Per me fare questo ultimo ricordo a Paolo Bonaiuti è molto difficile. Sono stata legata a lui da grande e profonda amicizia, ma anche da gratitudine, perché faccio parte di quella squadra - di cui parlava prima Andrea - di giovani, che hanno avuto l'onore di lavorare con lui per molti anni. E qui rappresento anche il saluto del Partito Democratico. In quegli anni noi abbiamo fatto un lavoro diverso, ma ricordo benissimo la stima di cui Paolo ha sempre goduto da parte di tutto il Parlamento, perché Bonaiuti era una persona capace di mediare. Forse la sua principale qualità è stata una capacità di fare sintesi e cercare sempre di fare la cosa giusta. Come giornalista, è stato interprete di una stagione incredibile. Lui, sia quando lavorava a Il Giorno che a Il Messaggero, è stato un grande corrispondente di politica estera, era nei luoghi in cui si faceva la storia, dalla caduta del muro di Berlino a Cuba, ha conosciuto ed è stato interlocutore dei grandi della terra. Come sottosegretario all'editoria, ha portato in quegli anni una ventata, forse uno degli ultimi momenti di difesa strenua della libertà di stampa e del ruolo dei giornalisti nel nostro Paese. Io ricordo bene, già all'epoca si parlava della crisi della carta stampata e della fine del giornalismo. Ecco, Paolo, in quegli anni, come sottosegretario, si è battuto fino all'ultimo perché il giornalismo continuasse ad essere una nobile e libera professione nel nostro Paese e affinché i giovani giornalisti in Italia potessero avere un futuro, esattamente come aveva avuto la sua generazione. E quella è stata una lezione importantissima, perché la libertà di stampa è una delle declinazioni della libertà. E tutta la vita di Bonaiuti, fiorentino doc, sarcastico, ironico, uomo coltissimo, è stata una ricerca profonda del senso della libertà e di come portare questa libertà, sia quando scriveva come giornalista, sia quando comunicava come politico. Dobbiamo ricordarlo così, scanzonato, ironico, irriverente, ma con una profondità di pensiero riconosciuta da tutti. Lui aveva nella sua scrivania la foto di Margaret Thatcher, era l'unica foto che teneva di tutti gli incontri che aveva avuto nella sua vita e riconosceva la grandezza di una donna straordinaria, che considerava uno dei politici più lungimiranti del Novecento.

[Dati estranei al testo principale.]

Lemma thread_trace_length i :
  (i < n)%nat → (length (thread_timed i TShuffle) + sum_list ((λ s, length (thread_timed i (TDeal s))) <$> seq 0 (2 * n))
    + length (thread_timed i THand) ≤ 3 + 4 * n + length rds * span ids)%nat.
Proof using L SL Ht Hids Hlen Hsks Hh Hl Hin Hbound Hdt Hshown Hfuel.
  intros Hi. assert (length (thread_timed i TShuffle) ≤ 3)%nat as H1.
  { unfold thread_timed, shift, thread_trace, plan_timed. rewrite !length_fmap. unfold shuffle_trace.
    do 2 case_decide; cbn; lia. }
  assert (length (thread_timed i THand) ≤ length rds * span ids)%nat as H2.
  { pose proof (within_length _ _ _ (thread_within i THand Hi I)) as Hw. cbn [offset ending] in Hw. lia. }
  assert (∀ m, (m ≤ 2 * n)%nat → sum_list ((λ s, length (thread_timed i (TDeal s))) <$> seq 0 m) ≤ 2 * m)%nat as H3.
  { induction m as [|m IH]; intros Hm; [done|]. rewrite seq_S, fmap_app.
    rewrite sum_list_with_app. specialize (IH ltac:(lia)). destruct (Hdt i m Hi ltac:(lia)) as [_ Hd _ _ _].
    assert (length (thread_timed i (TDeal (0 + m))) ≤ 2)%nat as Hle
      by (unfold thread_timed, shift, thread_trace, plan_timed; by rewrite !length_fmap).
    cbn [fmap list_fmap sum_list]. change (sum_list [?x]) with (x + 0)%nat. cbn in *. lia. }
  specialize (H3 (2 * n)%nat ltac:(lia)). lia.
Qed.

(** The deal gives every seat its two cards. *)
Lemma deal_joined i dn :
  (i < n)%nat → dn ≡ₚ hole_result pts i <$> seq 0 (2 * n) →
  after_deal SC envs fuel rs i (node i) dn = @run_rounds _ _ _ (SC i) (envs i) fuel (dealt_runner i).
Proof.
  intros Hi Hdn. assert (∀ s, (s < 2 * n)%nat → hole_result pts i s ∈ dn) as Hel.
  { intros s Hs. rewrite Hdn. apply list_elem_of_fmap_2, elem_of_seq. clear -Hs. lia. }
  destruct (join_holes (Z.of_nat (2 * i)) (Z.of_nat (2 * i + 1)) (of_bytes (pts !!! (2 * i)%nat)) (of_bytes (pts !!! (2 * i + 1)%nat))
    (node i) dn) as (c1 & c2 & Hj & H1 & H2).
  - rewrite Nat2Z.inj_mul, Z.mul_comm. by apply Z.rem_mul.
  - rewrite Z.rem_mod_nonneg by lia. clear. pose proof (Z.mod_add 1 (Z.of_nat i) 2). 
    replace (Z.of_nat (2 * i + 1)) with (1 + Z.of_nat i * 2) by lia. rewrite H; [done|lia].
  - intros r. rewrite Hdn. intros (s & -> & _)%list_elem_of_fmap. unfold hole_result, slot_owner.
    destruct (decide (i = (s / 2)%nat)) as [->|]; [right|by left].
    pose proof (Nat.div_mod_eq s 2). pose proof (Nat.mod_upper_bound s 2 ltac:(lia)).
    assert (s = 2 * (s / 2) ∨ s = 2 * (s / 2) + 1)%nat as [E|E] by (clear -H H0; lia); [left|right]; by rewrite <- E.
  - assert (hole_result pts i (2 * i) = Ok (Some (Z.of_nat (2 * i), of_bytes (pts !!! (2 * i)%nat)))) as E1.
    { unfold hole_result, slot_owner. rewrite decide_True; [done|]. rewrite Nat.mul_comm. by rewrite Nat.div_mul. }
    assert (hole_result pts i (2 * i + 1) = Ok (Some (Z.of_nat (2 * i + 1), of_bytes (pts !!! (2 * i + 1)%nat)))) as E2.
    { unfold hole_result, slot_owner. rewrite decide_True; [done|]. clear. rewrite Nat.mul_comm, Nat.div_add_l by lia. cbn. lia. }
    pose proof (Hel (2 * i)%nat ltac:(clear -Hi; lia)) as Hin1. pose proof (Hel (2 * i + 1)%nat ltac:(clear -Hi; lia)) as Hin2.
    rewrite E1 in Hin1. rewrite E2 in Hin2.
    assert (c1 = of_bytes (pts !!! (2 * i)%nat)) as -> by (by destruct H1 as [?|[_ ?]]).
    assert (c2 = of_bytes (pts !!! (2 * i + 1)%nat)) as -> by (by destruct H2 as [?|[_ ?]]).
    unfold after_deal. by rewrite Hj.
Qed.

Ma, pur essendo un riformista e un laico, aveva scoperto un grande dialogo con il mondo cattolico. Io mi ricordo telefonate e conversazioni incredibili, per la profondità con cui si affrontano i temi dell'attualità del Paese, con un altro grande, anzi un vero gigante, come Navarro-Valls, che in quel periodo storico lavorava a fianco di Giovanni Paolo II.
Questa è soltanto una parte di quello che è stato Paolo Bonaiuti, che ha lasciato sicuramente una cifra di stile, di un modo di interpretare la comunicazione politica che era un modo assolutamente unico e irripetibile. La sua cifra è rimasta in questo Paese in tanti aspetti, anche attraverso persone che non lo hanno conosciuto e che lo imitano senza saperlo.
Però, vorrei dire una cosa: accanto a Silvio Berlusconi ha passato la maggior parte della sua storia politica, è stato vicino come portavoce, ma è stato sempre un uomo libero. E anche alla fine, quando ha fatto una scelta diversa, sofferta, l'ha fatta in nome della sua libertà personale e dei suoi convincimenti. E così dobbiamo ricordarlo, Bonaiuti, un uomo libero, un uomo colto, un uomo autonomo, che ha lasciato una traccia in questo Parlamento.